--- START ---

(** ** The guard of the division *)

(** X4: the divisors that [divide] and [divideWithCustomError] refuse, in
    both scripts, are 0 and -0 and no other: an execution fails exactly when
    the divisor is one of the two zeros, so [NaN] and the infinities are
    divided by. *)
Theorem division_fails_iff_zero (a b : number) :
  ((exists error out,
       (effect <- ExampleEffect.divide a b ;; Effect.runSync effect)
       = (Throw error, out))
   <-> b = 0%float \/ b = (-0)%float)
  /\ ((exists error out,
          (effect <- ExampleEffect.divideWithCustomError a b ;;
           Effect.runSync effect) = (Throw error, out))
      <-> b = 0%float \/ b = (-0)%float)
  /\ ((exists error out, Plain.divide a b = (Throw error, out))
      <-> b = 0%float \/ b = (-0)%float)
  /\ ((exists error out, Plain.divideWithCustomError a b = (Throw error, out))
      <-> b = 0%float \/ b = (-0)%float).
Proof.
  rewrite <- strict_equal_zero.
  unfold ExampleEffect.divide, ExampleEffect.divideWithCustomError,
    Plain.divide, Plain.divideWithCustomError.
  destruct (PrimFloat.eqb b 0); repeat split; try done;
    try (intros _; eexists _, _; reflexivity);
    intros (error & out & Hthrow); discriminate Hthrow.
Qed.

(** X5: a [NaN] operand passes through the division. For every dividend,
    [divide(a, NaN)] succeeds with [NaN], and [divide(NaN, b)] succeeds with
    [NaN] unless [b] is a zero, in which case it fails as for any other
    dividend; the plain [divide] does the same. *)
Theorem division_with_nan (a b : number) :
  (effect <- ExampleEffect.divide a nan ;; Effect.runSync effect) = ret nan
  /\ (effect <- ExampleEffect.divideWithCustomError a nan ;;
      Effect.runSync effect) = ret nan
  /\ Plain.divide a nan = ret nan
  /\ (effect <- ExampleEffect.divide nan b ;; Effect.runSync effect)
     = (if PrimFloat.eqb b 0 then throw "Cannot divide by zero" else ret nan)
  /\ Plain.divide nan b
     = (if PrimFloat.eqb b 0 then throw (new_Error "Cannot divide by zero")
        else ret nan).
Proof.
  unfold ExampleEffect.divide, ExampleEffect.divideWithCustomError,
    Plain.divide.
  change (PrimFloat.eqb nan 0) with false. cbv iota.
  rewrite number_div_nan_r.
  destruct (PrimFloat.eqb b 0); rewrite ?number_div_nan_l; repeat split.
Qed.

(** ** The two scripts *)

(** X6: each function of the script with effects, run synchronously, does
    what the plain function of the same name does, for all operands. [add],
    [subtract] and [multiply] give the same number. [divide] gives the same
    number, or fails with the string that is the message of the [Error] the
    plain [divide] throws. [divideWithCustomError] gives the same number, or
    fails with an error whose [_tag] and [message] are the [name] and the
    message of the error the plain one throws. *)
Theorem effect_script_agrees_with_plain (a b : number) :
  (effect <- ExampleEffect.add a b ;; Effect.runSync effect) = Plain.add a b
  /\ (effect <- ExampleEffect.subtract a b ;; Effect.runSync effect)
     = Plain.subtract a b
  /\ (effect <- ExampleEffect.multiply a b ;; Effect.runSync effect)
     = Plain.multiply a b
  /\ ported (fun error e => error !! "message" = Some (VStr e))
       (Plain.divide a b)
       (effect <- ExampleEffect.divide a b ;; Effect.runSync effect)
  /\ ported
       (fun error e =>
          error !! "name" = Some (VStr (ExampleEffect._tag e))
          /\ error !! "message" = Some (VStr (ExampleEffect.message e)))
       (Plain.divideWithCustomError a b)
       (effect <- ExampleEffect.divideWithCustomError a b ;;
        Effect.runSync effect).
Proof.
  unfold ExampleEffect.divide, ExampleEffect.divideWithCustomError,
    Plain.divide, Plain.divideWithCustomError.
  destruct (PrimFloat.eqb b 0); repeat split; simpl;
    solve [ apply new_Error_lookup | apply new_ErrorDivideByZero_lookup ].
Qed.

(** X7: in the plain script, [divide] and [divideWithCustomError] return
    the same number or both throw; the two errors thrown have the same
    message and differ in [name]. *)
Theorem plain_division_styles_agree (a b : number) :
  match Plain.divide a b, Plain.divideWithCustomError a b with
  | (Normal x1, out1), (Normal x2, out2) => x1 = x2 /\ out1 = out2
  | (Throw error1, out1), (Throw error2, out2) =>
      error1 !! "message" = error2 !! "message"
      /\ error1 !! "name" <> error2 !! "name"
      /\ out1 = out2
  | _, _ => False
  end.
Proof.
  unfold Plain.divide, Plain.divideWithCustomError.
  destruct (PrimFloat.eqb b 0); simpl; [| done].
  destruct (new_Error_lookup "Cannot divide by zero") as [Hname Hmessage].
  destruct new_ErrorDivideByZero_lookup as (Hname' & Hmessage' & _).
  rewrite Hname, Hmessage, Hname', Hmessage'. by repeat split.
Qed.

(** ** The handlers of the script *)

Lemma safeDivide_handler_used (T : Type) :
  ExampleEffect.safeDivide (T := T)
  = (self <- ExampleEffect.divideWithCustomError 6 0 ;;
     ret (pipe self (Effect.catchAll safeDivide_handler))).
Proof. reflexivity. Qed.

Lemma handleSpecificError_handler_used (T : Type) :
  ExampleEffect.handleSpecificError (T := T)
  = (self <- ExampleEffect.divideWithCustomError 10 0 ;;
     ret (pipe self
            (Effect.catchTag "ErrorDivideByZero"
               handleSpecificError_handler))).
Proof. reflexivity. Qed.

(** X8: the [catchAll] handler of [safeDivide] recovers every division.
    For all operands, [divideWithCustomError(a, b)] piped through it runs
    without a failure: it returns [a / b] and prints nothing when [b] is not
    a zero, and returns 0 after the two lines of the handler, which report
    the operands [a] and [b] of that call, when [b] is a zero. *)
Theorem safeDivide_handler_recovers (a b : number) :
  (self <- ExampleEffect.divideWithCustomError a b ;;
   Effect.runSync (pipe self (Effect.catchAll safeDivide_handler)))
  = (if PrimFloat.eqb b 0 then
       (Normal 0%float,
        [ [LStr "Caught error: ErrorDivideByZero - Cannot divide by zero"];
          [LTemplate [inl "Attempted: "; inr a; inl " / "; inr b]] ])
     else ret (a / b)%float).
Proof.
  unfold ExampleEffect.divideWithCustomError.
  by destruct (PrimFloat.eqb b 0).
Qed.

--- END ---

TASK TO COMPLETE: Copy, exactly and only, the lines above that begin with the one containing "Lemma handleSpecificError_handler_used (T" and finish with the one containing "a zero, and".

ANSWER:
Lemma handleSpecificError_handler_used (T : Type) :
  ExampleEffect.handleSpecificError (T := T)
  = (self <- ExampleEffect.divideWithCustomError 10 0 ;;
     ret (pipe self
            (Effect.catchTag "ErrorDivideByZero"
               handleSpecificError_handler))).
Proof. reflexivity. Qed.

(** X8: the [catchAll] handler of [safeDivide] recovers every division.
    For all operands, [divideWithCustomError(a, b)] piped through it runs
    without a failure: it returns [a / b] and prints nothing when [b] is not
    a zero, and returns 0 after the two lines of the handler, which report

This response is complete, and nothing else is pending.